This is an account of our family Thanksgiving celebration in 2010.
I celebrated Thanksgiving yesterday with my in-laws at the Howell Nature Center. If you were there, and you are reading this, fear not! I am not going to air all of the family’s dirty laundry in this article. I am waiting for an opportunity when I have an even bigger audience.
We rented a lodge for the day (and when I say we, I mean that some very generous soul picked up the tab for everyone). It was equipped with an adequate kitchen, indoor plumbing, a dishwasher that can do a load of dishes in less than five minutes, and enough tables and chairs to provide seating for four siblings, eleven cousins, three and one half second cousins, and a couple of strays we picked up somewhere.

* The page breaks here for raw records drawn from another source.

(** One step of Wipe on its own frame gives the next frame. *)
Lemma wipe_fill (k : Z) :
  0 <= k < NUM_LEDS ->
  setPixelColor k (Color 0 0 255) (wipeFrame NUM_LEDS k) = wipeFrame NUM_LEDS (k + 1).
Proof.
  intros Hk. unfold NUM_LEDS in *. unfold setPixelColor, wipeFrame, u16.
  rewrite Z.mod_small by lia. rewrite length_map, length_seq.
  change (Z.of_nat (Z.to_nat 120)) with 120.
  destruct (Z.ltb_spec k 120); [|lia].
  rewrite setNth_map_seq by (change (Z.to_nat 120) with 120%nat; lia).
  apply map_ext_in. intros idx Hin. apply in_seq in Hin.
  change (Z.to_nat 120) with 120%nat in Hin. unfold wipePixel.
  destruct (Nat.eqb_spec idx (0 + Z.to_nat k));
    destruct (Z.leb_spec k 120); destruct (Z.leb_spec (k + 1) 120);
    destruct (Z.ltb_spec (Z.of_nat idx) k);
    destruct (Z.ltb_spec (Z.of_nat idx) (k + 1)); try reflexivity; lia.
Qed.

Lemma wipe_blank (k : Z) :
  NUM_LEDS <= k < 2 * NUM_LEDS ->
  setPixelColor (k - NUM_LEDS) 0 (wipeFrame NUM_LEDS k)
  = wipeFrame NUM_LEDS (if 2 * NUM_LEDS <=? k + 1 then 0 else k + 1).
Proof.
  intros Hk. unfold NUM_LEDS in *. unfold setPixelColor, wipeFrame, u16.
  rewrite Z.mod_small by lia. rewrite length_map, length_seq.
  change (Z.of_nat (Z.to_nat 120)) with 120.
  destruct (Z.ltb_spec (k - 120) 120); [|lia].
  rewrite setNth_map_seq by (change (Z.to_nat 120) with 120%nat; lia).
  apply map_ext_in. intros idx Hin. apply in_seq in Hin.
  change (Z.to_nat 120) with 120%nat in Hin. unfold wipePixel.
  destruct (Z.leb_spec (2 * 120) (k + 1));
    destruct (Nat.eqb_spec idx (0 + Z.to_nat (k - 120)));
    destruct (Z.leb_spec k 120);
    repeat match goal with
           | |- context [?a <=? ?b] => destruct (Z.leb_spec a b)
           | |- context [?a <? ?b] => destruct (Z.ltb_spec a b)
           end; try reflexivity; lia.
Qed.
(** Claim C10.  For a buffer of n >= 1 floats, [FindAbsMax] returns the
    greatest of the absolute values |input[i]|, i < n: whenever [m] is that
    greatest value, the result is [m], and for a non-empty buffer the call
    always returns.  (A greatest value exists unless an entry is a NaN,
    which compares with nothing.)  For size 0 the iterator [max_element]
    returns is the end of the range, and dereferencing it has no defined
    behaviour. *)
Theorem FindAbsMax_spec (input : list float) :
  (forall m, is_abs_max input m ->
             FindAbsMax input (Z.of_nat (length input)) = Ok m)
  /\ (input <> [] -> is_Ok (FindAbsMax input (Z.of_nat (length input))) = true)
  /\ FindAbsMax input 0 = Err UndefinedBehavior.
Proof.
  split; [|split].
  - intros m Hmax. apply FindAbsMax_take; [lia|].
    rewrite Nat2Z.id, firstn_all. exact Hmax.
  - intros Hne. unfold FindAbsMax.
    replace ((Z.of_nat (length input) <? 0)
             || (Z.of_nat (length input) <? Z.of_nat (length input))) with false
      by (symmetry; apply orb_false_iff; split; apply Z.ltb_ge; lia).
    rewrite Nat2Z.id, firstn_all.
    destruct input as [|x rest]; [congruence|].
    rewrite max_element_lookup. reflexivity.
  - unfold FindAbsMax.
    replace ((0 <? 0) || (Z.of_nat (length input) <? 0)) with false
      by (symmetry; apply orb_false_iff; split; apply Z.ltb_ge; lia).
    reflexivity.
Qed.

Lemma FindAbsMax_spec_witness :
  FindAbsMax [float_of_int 3; float_of_int (-7); float_of_int 2] 3
  = Ok (float_of_int 7).
Proof.
  apply (proj1 (FindAbsMax_spec [float_of_int 3; float_of_int (-7); float_of_int 2])).
  split.
  - vm_compute. apply list_elem_of_further, list_elem_of_here.
  - repeat constructor.
Defined.

(** ** Integers as binary32 numbers *)

Lemma iter_xO_spec (n d : positive) :
  digits2_pos (Pos.iter xO n d) = (digits2_pos n + d)%positive
  /\ Z.pos (Pos.iter xO n d) = Z.pos n * 2 ^ Z.pos d.
Proof.
  apply (Pos.iter_ind positive xO n
           (fun d a => digits2_pos a = (digits2_pos n + d)%positive
                       /\ Z.pos a = Z.pos n * 2 ^ Z.pos d)).
  - split; simpl; [lia|]. change (Z.pos n~0) with (2 * Z.pos n). lia.
  - intros p a [Hd Hv]. split.
    + simpl. rewrite Hd. lia.
    + change (Z.pos a~0) with (2 * Z.pos a).
      rewrite Hv, Pos2Z.inj_succ, Z.pow_succ_r by lia. lia.
Qed.

Lemma digits2_pos_bound (n : positive) :
  2 ^ (Z.pos (digits2_pos n) - 1) <= Z.pos n < 2 ^ Z.pos (digits2_pos n).
Proof.
  induction n as [n IH|n IH|]; simpl digits2_pos.
  - rewrite Pos2Z.inj_succ. change (Z.pos n~1) with (2 * Z.pos n + 1).
    replace (Z.succ (Z.pos (digits2_pos n)) - 1) with (Z.succ (Z.pos (digits2_pos n) - 1)) by lia.
    rewrite !Z.pow_succ_r by lia. lia.
  - rewrite Pos2Z.inj_succ. change (Z.pos n~0) with (2 * Z.pos n).
    replace (Z.succ (Z.pos (digits2_pos n)) - 1) with (Z.succ (Z.pos (digits2_pos n) - 1)) by lia.
    rewrite !Z.pow_succ_r by lia. lia.
  - simpl. lia.
Qed.

Lemma digits2_pos_le (n : positive) (k : Z) :
  0 <= k -> Z.pos n < 2 ^ k -> Z.pos (digits2_pos n) <= k.
Proof.
  intros Hk Hn. pose proof (digits2_pos_bound n) as [Hlo _].
  destruct (Z_le_gt_dec (Z.pos (digits2_pos n)) k) as [|Hgt]; [assumption|exfalso].
  assert (2 ^ k <= 2 ^ (Z.pos (digits2_pos n) - 1)) by (apply Z.pow_le_mono_r; lia).
  lia.
Qed.

(** An integer below 2^24 converts to binary32 without rounding. *)
Lemma binary_round_int_exact (s : bool) (n : positive) :
  Z.pos n < 2 ^ 24 ->
  float_trunc (binary_round prec emax s n 0) = Some (cond_Zopp s (Z.pos n)).
Proof.
  intros Hn.
  pose proof (digits2_pos_le n 24 ltac:(lia) Hn) as Hdg.
  assert (Hshift : exists mz ez,
             shl_align n 0 (fexp prec emax (Z.pos (digits2_pos n) + 0)) = (mz, ez)
             /\ Z.pos (digits2_pos mz) = 24 /\ -23 <= ez <= 0
             /\ Z.pos mz = Z.pos n * 2 ^ (- ez)).
  { unfold shl_align, fexp, emin, prec, emax.
    replace (Z.max (Z.pos (digits2_pos n) + 0 - 24) (3 - 128 - 24))
      with (Z.pos (digits2_pos n) - 24) by lia.
    destruct (Z.pos (digits2_pos n) - 24 - 0) as [|d|d] eqn:Hd; try lia.
    - exists n, 0. repeat split; try lia.
    - destruct (iter_xO_spec n d) as [H1 H2].
      exists (Pos.iter xO n d), (Z.pos (digits2_pos n) - 24).
      repeat split; try lia.
      rewrite H2. f_equal. f_equal. lia. }
  destruct Hshift as (mz & ez & Hal & Hdz & Hez & Hmz).
  unfold binary_round. rewrite Hal.
  assert (Hshr : forall l, shr_fexp prec emax (Z.pos mz) ez l
                           = (shr_record_of_loc (Z.pos mz) l, ez)).
  { intros l. unfold shr_fexp, fexp, emin, prec, emax. simpl Zdigits2. rewrite Hdz.
    replace (Z.max (24 + ez - 24) (3 - 128 - 24) - ez) with 0 by lia. reflexivity. }
  unfold binary_round_aux. rewrite Hshr. simpl. rewrite Hshr. simpl.
  replace (ez <=? emax - prec) with true by (symmetry; apply Z.leb_le; unfold emax, prec; lia).
  unfold float_trunc. f_equal. f_equal.
  destruct (0 <=? ez) eqn:H0.
  - apply Z.leb_le in H0. assert (ez = 0) by lia. subst ez. simpl in Hmz. lia.
  - rewrite Hmz. apply Z.div_mul.
    assert (0 < 2 ^ (- ez)) by (apply Z.pow_pos_nonneg; lia). lia.
Qed.

Lemma binary_normalize_int_exact (s : bool) (n : Z) :
  0 <= n < 2 ^ 24 ->
  float_trunc (binary_normalize prec emax (cond_Zopp s n) 0 s) = Some (cond_Zopp s n).
Proof.
  intros Hn. destruct n as [|n|n]; try lia.
  - destruct s; reflexivity.
  - destruct s; simpl; apply binary_round_int_exact; lia.
Qed.


Lemma is_binary32_mantissa (s : bool) (m : positive) (e : Z) :
  is_binary32 (S754_finite s m e) -> Z.pos m < 2 ^ 24.
Proof.
  unfold is_binary32, valid_binary, bounded, canonical_mantissa, fexp, emin, prec, emax.
  intros H. apply andb_true_iff in H as [H _]. apply Z.eqb_eq in H.
  pose proof (digits2_pos_bound m) as [_ Hup].
  assert (Z.pos (digits2_pos m) <= 24) by lia.
  assert (2 ^ Z.pos (digits2_pos m) <= 2 ^ 24) by (apply Z.pow_le_mono_r; lia).
  lia.
Qed.

Lemma float_to_int8_Ok (x : float) (q : Z) :
  float_to_int8 x = Ok q -> float_trunc x = Some q /\ -128 <= q <= 127.
Proof.
  unfold float_to_int8. destruct (float_trunc x) as [z|]; [|discriminate].
  destruct ((-128 <=? z) && (z <=? 127)) eqn:Hr; [|discriminate].
  intros [= ->]. apply andb_true_iff in Hr as [H1 H2].
  apply Z.leb_le in H1, H2. split; [reflexivity|lia].
Qed.

(** Rounding to nearest: the rounded value is within 1/2 of the float. *)
Lemma float_round_error (t : float) (q : Z) :
  is_binary32 t ->
  float_to_int8 (float_round t) = Ok q ->
  exists qt, float_to_Q t = Some qt /\ (Qabs (qt - inject_Z q) <= 1 # 2)%Q.
Proof.
  intros Hvalid Hq. apply float_to_int8_Ok in Hq as [Hq _].
  destruct t as [s|s| |s m e]; simpl in Hq; try discriminate.
  - injection Hq as <-. exists 0%Q. split; [reflexivity|]. vm_compute. discriminate.
  - pose proof (is_binary32_mantissa s m e Hvalid) as Hm.
    unfold float_to_Q. destruct (0 <=? e) eqn:He.
    + simpl in Hq. rewrite He in Hq. injection Hq as <-.
      eexists. split; [reflexivity|].
      apply Qabs_Qle_condition. unfold Qle, Qminus, Qplus, Qopp, inject_Z. simpl. lia.
    + apply Z.leb_gt in He.
      assert (HD : 2 <= 2 ^ (- e)).
      { change 2 with (2 ^ 1) at 1. apply Z.pow_le_mono_r; lia. }
      set (D := 2 ^ (- e)) in *.
      pose proof (Z.div_mod (2 * Z.pos m + D) (2 * D) ltac:(lia)) as Hdiv.
      pose proof (Z.mod_pos_bound (2 * Z.pos m + D) (2 * D) ltac:(lia)) as Hmod.
      set (n := (2 * Z.pos m + D) / (2 * D)) in *.
      assert (Hn : 0 <= n < 2 ^ 24) by (change (2 ^ 24) with 16777216 in *; nia).
      rewrite (binary_normalize_int_exact s n Hn) in Hq. injection Hq as <-.
      eexists. split; [reflexivity|].
      apply Qabs_Qle_condition. unfold Qle, Qminus, Qplus, Qopp, inject_Z.
      cbn [Qnum Qden]. rewrite Pos.mul_1_r, Z2Pos.id by lia.
      destruct s; simpl cond_Zopp; nia.
Qed.

(** Truncation: the truncated value is less than 1 away. *)
Lemma float_trunc_error (x : float) (q : Z) :
  float_to_int8 x = Ok q ->
  exists qx, float_to_Q x = Some qx /\ (Qabs (qx - inject_Z q) <= 1)%Q.
Proof.
  intros Hq. apply float_to_int8_Ok in Hq as [Hq _].
  destruct x as [s|s| |s m e]; simpl in Hq; try discriminate.
  - injection Hq as <-. exists 0%Q. split; [reflexivity|]. vm_compute. discriminate.
  - unfold float_to_Q. injection Hq as <-. destruct (0 <=? e) eqn:He.
    + eexists. split; [reflexivity|].
      apply Qabs_Qle_condition. unfold Qle, Qminus, Qplus, Qopp, inject_Z. simpl. lia.
    + apply Z.leb_gt in He.
      assert (HD : 0 < 2 ^ (- e)) by (apply Z.pow_pos_nonneg; lia).
      set (D := 2 ^ (- e)) in *.
      pose proof (Z.div_mod (Z.pos m) D ltac:(lia)) as Hdiv.
      pose proof (Z.mod_pos_bound (Z.pos m) D ltac:(lia)) as Hmod.
      eexists. split; [reflexivity|].
      apply Qabs_Qle_condition. unfold Qle, Qminus, Qplus, Qopp, inject_Z.
      cbn [Qnum Qden]. rewrite Pos.mul_1_r, Z2Pos.id by lia.
      destruct s; simpl cond_Zopp; nia.
Qed.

Before dinner there was time for the children to pile in the back of the pick-up truck and ride down to visit the animals at the Wild Wonders Wildlife Park. This was a clever ruse designed to amuse and distract them while waiting to eat, keep them out from underfoot during the final preparations, and better prepare them to sit still during dinner.
While I was showing the children that the raptors were eating white mice for their Thanksgiving dinner, the responsible adults were spreading food out on a table that threatened to buckle under the weight of turkey, duck, venison, sweet potatoes, green beans and corn, mashed potatoes and gravy, beet preserves and cranberry relish, and deviled eggs.
Finally, it was time to come to the table. As we sat wasting away, dying of starvation, salivating uncontrollably, we watched the maitre de carve the turkey and the duck. We tried to remember what we were thankful for so we could recount our blessings while we lit the votive candles on each of the tables. The seven-year-old stands up and says, “I love God very much”. My niece announces that her infant hasn’t had a seizure in seven months. We applaud while they light their candles. Then we ask God to make us truly grateful for all that we have received and not so fearful about the future, and we eat.
Did I mention that there was cranberry pie, pumpkin pie, apple pie, coconut cream pie and chocolate pie?
After dinner I waddle out to the fire pit to start the fire. From time to time flocks of geese fly by. I wonder if they will land in the little lake at the bottom of the hill, but they all fly by, probably headed for nearby Triangle Lake. When the geese are not honking I hear the sound of the euphonium and the flute. Apparently the twins brought their instruments with them. I worry about my ability to start the fire in these wet woods on a drizzly day, but I brought a lot of paper and I pile a small mountain of damp brush on top of it. Some of the wood toward the bottom of the pile of firewood provided for us is pretty dry, so I throw that on there as well. After the paper and kindling is burning pretty good I walk down the path to the lake while the kindling dries out and then starts to smoke. When I climb back up the hill, I am relieved to see that the fire is going strong. This was pretty much my only responsibility for the day, and I did not want to mess it up.
The children have been inside plotting a Christmas surprise already. Now it is getting dark and they come spilling out to play hide and seek, while the adults play Battle of the Sexes. The women are polite and inclusive, but the men triumph, powered by the German beer they have been sampling. Victory has a price, however. Grown men are forced to admit that they know that Jane Austen wrote Pride and Prejudice and that Frank McCourt’s book was called Angela’s Ashes.
One by one, cold and wet children drift back in from outdoors like refugees.
Just as well, because we are supposed to vacate by eight o’clock, and we do not want to leave a mess or any small children behind. Arrangements are made for the final disposition of the leftovers. There are toys, clothing, and food everywhere, but one by one the family cars are loaded up and drive away, leaving just one pair of socks and a screwdriver behind. As we stand in the parking lot in the rain, we finalize our plans to meet tomorrow for the Festival of Lights and say our last good-byes.